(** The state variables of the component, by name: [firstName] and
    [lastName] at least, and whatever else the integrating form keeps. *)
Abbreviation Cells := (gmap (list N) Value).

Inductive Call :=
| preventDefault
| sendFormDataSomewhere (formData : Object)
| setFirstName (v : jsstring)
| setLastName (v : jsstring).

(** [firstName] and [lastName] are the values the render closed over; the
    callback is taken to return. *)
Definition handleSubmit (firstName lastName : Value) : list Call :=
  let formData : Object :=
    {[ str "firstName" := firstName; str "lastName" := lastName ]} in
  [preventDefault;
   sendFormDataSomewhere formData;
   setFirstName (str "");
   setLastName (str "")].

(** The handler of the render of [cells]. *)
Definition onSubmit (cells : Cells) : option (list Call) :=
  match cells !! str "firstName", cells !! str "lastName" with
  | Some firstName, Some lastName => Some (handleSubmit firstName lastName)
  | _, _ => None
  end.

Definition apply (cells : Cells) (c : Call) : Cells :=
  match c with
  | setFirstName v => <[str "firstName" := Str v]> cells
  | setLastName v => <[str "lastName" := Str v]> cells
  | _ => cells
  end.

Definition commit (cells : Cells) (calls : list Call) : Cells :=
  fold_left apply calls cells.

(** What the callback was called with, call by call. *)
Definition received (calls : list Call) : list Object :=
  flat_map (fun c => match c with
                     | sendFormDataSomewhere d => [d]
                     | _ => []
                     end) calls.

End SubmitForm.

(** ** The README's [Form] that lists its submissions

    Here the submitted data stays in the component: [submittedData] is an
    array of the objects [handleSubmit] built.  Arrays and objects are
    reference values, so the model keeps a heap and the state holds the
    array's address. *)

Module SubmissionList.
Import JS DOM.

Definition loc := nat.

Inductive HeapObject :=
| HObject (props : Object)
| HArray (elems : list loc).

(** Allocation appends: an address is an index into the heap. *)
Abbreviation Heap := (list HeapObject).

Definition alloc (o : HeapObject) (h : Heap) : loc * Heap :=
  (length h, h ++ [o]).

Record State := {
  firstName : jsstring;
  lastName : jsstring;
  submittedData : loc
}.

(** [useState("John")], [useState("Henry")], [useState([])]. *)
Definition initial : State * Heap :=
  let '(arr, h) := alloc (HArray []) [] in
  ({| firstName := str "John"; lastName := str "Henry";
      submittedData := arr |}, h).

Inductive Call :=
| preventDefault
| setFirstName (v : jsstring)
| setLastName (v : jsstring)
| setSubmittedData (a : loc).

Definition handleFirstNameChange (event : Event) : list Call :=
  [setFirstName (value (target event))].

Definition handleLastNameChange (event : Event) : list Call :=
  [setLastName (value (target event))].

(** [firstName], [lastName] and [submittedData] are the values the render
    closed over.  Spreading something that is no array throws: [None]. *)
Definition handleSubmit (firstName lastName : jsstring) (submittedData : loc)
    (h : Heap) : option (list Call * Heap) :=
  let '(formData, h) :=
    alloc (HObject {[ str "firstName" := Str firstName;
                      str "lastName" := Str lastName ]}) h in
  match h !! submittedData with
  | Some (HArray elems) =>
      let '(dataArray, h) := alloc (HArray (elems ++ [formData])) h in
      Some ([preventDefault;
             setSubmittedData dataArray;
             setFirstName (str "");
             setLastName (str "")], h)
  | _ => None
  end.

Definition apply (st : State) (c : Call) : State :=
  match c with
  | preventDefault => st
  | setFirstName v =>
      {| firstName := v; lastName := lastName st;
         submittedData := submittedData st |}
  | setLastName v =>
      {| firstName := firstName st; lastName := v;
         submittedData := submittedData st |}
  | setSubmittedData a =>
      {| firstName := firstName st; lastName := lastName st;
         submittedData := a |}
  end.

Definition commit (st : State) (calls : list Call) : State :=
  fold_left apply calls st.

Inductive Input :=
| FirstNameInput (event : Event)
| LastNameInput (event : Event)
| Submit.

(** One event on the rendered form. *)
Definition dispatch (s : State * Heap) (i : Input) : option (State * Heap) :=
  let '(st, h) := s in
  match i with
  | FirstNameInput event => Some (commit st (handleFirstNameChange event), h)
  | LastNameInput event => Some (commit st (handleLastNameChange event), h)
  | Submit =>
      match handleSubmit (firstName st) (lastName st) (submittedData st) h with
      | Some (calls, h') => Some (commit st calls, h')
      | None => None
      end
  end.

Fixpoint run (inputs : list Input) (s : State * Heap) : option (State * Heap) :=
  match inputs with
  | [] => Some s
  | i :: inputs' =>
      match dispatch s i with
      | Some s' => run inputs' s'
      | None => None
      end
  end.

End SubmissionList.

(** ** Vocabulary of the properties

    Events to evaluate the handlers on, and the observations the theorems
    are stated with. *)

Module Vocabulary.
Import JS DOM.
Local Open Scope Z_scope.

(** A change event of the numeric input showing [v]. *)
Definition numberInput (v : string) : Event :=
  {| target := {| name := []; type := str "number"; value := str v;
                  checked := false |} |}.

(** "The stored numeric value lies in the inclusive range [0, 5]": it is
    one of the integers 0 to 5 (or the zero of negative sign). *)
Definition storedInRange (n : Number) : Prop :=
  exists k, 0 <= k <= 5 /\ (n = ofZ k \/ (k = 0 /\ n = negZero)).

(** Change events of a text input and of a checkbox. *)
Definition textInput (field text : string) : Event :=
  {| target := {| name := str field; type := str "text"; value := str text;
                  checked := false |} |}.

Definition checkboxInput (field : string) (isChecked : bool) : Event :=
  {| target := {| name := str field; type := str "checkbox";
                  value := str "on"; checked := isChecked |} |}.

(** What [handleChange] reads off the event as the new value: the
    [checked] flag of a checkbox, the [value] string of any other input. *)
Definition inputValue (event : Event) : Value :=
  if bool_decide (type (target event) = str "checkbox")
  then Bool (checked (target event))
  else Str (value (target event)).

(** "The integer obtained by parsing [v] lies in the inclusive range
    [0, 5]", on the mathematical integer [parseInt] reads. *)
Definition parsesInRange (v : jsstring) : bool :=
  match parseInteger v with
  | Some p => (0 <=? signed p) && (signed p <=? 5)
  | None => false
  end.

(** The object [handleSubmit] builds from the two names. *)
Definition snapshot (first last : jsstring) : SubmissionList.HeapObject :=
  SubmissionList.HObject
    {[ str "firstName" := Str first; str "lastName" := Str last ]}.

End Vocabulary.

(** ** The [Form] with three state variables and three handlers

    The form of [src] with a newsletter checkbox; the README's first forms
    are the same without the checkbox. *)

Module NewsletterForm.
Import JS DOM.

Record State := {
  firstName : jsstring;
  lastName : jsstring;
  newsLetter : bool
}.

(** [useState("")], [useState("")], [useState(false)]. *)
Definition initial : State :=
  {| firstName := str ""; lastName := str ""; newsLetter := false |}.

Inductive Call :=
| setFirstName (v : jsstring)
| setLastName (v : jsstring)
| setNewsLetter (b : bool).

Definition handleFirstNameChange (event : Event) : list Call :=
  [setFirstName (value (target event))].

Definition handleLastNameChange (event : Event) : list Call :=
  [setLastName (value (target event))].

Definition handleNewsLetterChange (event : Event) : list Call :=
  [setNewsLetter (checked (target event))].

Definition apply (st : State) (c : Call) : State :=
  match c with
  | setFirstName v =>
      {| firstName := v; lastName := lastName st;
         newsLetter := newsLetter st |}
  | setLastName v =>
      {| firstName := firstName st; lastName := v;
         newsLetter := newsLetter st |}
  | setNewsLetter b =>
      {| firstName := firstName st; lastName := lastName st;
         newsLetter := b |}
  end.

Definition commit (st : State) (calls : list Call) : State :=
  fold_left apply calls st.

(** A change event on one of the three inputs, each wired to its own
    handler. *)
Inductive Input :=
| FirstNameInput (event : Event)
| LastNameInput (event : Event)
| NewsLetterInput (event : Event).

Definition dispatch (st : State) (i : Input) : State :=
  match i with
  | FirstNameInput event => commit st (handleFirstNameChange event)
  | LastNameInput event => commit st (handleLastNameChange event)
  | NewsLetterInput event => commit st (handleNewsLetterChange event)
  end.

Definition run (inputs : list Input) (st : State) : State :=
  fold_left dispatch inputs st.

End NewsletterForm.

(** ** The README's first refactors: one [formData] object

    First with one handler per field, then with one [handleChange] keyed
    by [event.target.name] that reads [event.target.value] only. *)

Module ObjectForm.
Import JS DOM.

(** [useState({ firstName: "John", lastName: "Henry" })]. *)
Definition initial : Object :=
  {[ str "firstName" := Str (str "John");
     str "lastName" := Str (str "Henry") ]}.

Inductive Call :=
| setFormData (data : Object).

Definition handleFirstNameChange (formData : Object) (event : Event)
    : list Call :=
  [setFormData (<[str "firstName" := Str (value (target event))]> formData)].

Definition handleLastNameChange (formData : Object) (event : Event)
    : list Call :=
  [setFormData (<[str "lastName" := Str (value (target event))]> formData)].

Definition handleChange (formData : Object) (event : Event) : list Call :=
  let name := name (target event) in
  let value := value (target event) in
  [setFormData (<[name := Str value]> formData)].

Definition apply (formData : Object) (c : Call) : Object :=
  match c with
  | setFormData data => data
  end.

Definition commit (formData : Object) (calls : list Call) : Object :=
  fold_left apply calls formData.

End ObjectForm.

==

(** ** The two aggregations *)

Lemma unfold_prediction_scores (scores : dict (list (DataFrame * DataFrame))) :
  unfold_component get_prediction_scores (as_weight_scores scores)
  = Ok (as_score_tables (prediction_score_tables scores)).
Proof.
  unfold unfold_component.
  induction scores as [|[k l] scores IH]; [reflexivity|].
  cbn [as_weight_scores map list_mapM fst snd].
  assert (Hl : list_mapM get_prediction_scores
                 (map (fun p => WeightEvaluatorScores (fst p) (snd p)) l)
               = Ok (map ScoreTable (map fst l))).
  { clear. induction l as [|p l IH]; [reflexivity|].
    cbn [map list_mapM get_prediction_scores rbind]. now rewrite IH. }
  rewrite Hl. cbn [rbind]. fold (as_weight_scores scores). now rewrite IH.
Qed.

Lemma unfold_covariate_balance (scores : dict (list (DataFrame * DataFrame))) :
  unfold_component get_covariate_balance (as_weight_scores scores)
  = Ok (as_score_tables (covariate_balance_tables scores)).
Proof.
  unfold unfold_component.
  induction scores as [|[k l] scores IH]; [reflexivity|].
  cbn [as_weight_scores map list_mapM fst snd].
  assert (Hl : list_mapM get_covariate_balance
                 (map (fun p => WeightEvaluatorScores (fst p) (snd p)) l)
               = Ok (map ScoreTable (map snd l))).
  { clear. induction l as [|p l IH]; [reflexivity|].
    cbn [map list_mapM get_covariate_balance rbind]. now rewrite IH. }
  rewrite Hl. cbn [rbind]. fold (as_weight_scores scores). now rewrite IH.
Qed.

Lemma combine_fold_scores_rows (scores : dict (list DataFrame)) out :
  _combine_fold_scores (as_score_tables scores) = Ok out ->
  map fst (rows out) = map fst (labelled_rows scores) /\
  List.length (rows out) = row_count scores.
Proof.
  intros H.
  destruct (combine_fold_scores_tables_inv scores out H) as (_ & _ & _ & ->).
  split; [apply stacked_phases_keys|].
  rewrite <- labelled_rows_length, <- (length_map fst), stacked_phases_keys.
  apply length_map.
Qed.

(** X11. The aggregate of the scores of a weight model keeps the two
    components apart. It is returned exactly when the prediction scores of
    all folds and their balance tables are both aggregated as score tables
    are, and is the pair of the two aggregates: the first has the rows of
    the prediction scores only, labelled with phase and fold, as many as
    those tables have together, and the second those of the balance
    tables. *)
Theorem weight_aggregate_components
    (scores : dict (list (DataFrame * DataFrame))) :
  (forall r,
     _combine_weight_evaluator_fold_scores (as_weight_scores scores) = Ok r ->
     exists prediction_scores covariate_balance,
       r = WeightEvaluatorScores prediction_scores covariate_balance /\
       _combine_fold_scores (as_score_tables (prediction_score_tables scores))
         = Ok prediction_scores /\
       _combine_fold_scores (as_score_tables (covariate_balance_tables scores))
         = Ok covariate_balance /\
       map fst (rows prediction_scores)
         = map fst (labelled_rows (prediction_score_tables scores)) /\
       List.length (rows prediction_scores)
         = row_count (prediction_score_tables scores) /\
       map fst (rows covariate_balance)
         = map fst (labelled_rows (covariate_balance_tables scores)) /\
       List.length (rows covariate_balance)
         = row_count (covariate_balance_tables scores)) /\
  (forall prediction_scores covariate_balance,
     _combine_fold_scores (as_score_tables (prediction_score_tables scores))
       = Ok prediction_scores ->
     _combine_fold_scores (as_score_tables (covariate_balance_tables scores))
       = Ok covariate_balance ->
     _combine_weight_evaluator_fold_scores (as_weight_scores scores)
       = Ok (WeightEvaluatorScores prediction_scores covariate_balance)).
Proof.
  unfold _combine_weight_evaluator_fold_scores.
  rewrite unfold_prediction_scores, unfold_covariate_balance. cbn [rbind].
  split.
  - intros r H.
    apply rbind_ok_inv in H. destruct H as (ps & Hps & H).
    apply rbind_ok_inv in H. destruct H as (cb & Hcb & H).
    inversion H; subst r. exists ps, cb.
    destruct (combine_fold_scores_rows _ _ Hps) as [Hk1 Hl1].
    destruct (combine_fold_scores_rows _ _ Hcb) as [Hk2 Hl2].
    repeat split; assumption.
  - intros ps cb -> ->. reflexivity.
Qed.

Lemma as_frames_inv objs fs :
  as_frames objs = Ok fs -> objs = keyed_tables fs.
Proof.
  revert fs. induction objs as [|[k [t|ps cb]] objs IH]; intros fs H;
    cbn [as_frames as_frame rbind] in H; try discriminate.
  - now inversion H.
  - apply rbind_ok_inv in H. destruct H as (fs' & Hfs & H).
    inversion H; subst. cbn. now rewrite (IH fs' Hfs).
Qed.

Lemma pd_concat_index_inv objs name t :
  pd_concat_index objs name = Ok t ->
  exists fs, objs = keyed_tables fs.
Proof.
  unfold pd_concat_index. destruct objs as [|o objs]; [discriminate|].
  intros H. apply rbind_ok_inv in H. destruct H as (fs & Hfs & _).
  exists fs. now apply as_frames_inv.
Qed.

> [ASSIGNED TASK]: Look back at the entries above and repeat, unchanged, every line from the line holding "(** ** The README's [Form]" through the line holding "(elems : list loc).".

> [EXERCISE RESPONSE]:
(** ** The README's [Form] that lists its submissions

    Here the submitted data stays in the component: [submittedData] is an
    array of the objects [handleSubmit] built.  Arrays and objects are
    reference values, so the model keeps a heap and the state holds the
    array's address. *)

Module SubmissionList.
Import JS DOM.

Definition loc := nat.

Inductive HeapObject :=
| HObject (props : Object)
| HArray (elems : list loc).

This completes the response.